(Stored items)
-------------------------
(** * Authenticated configuration proxy (Express backend of azure-appconfig-demo)

    A shallow embedding of the backend's route handlers: the login / session
    contract, the [authenticateToken] gate, the three configuration routes and
    the catch-all error middleware; and, further down, of the React client
    that talks to them.

    The program talks to four collaborators that are not part of it: the
    [jsonwebtoken] and [bcrypt] packages, the Key Vault secret client and the
    App Configuration client.  They are taken as parameters (records of
    functions); every call a handler makes to one of the two Azure stores is
    recorded in a trace, so that "no call was made" and "this call came first"
    are statements about a list.  [console.error] logging is not recorded. *)

From Stdlib Require Import String Ascii List ZArith Lia Bool.
From Stdlib Require Import DecimalString.
Import ListNotations.

Local Open Scope Z_scope.
Local Open Scope string_scope.
Local Open Scope list_scope.

Notation "a +++ b" := (String.append a b) (at level 60, right associativity).

(** ** JavaScript values the handlers touch *)

Module Js.

(** The double-quote character, for the literals of the HTML page. *)
Definition dq : string := String "034"%char EmptyString.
-------------------------
__WHAT IS EXPECTED__. Copy each line in the entries above where the word "that" shows up.

__RESPONSE BOX__.
    that talks to them.
    The program talks to four collaborators that are not part of it: the
    recorded in a trace, so that "no call was made" and "this call came first"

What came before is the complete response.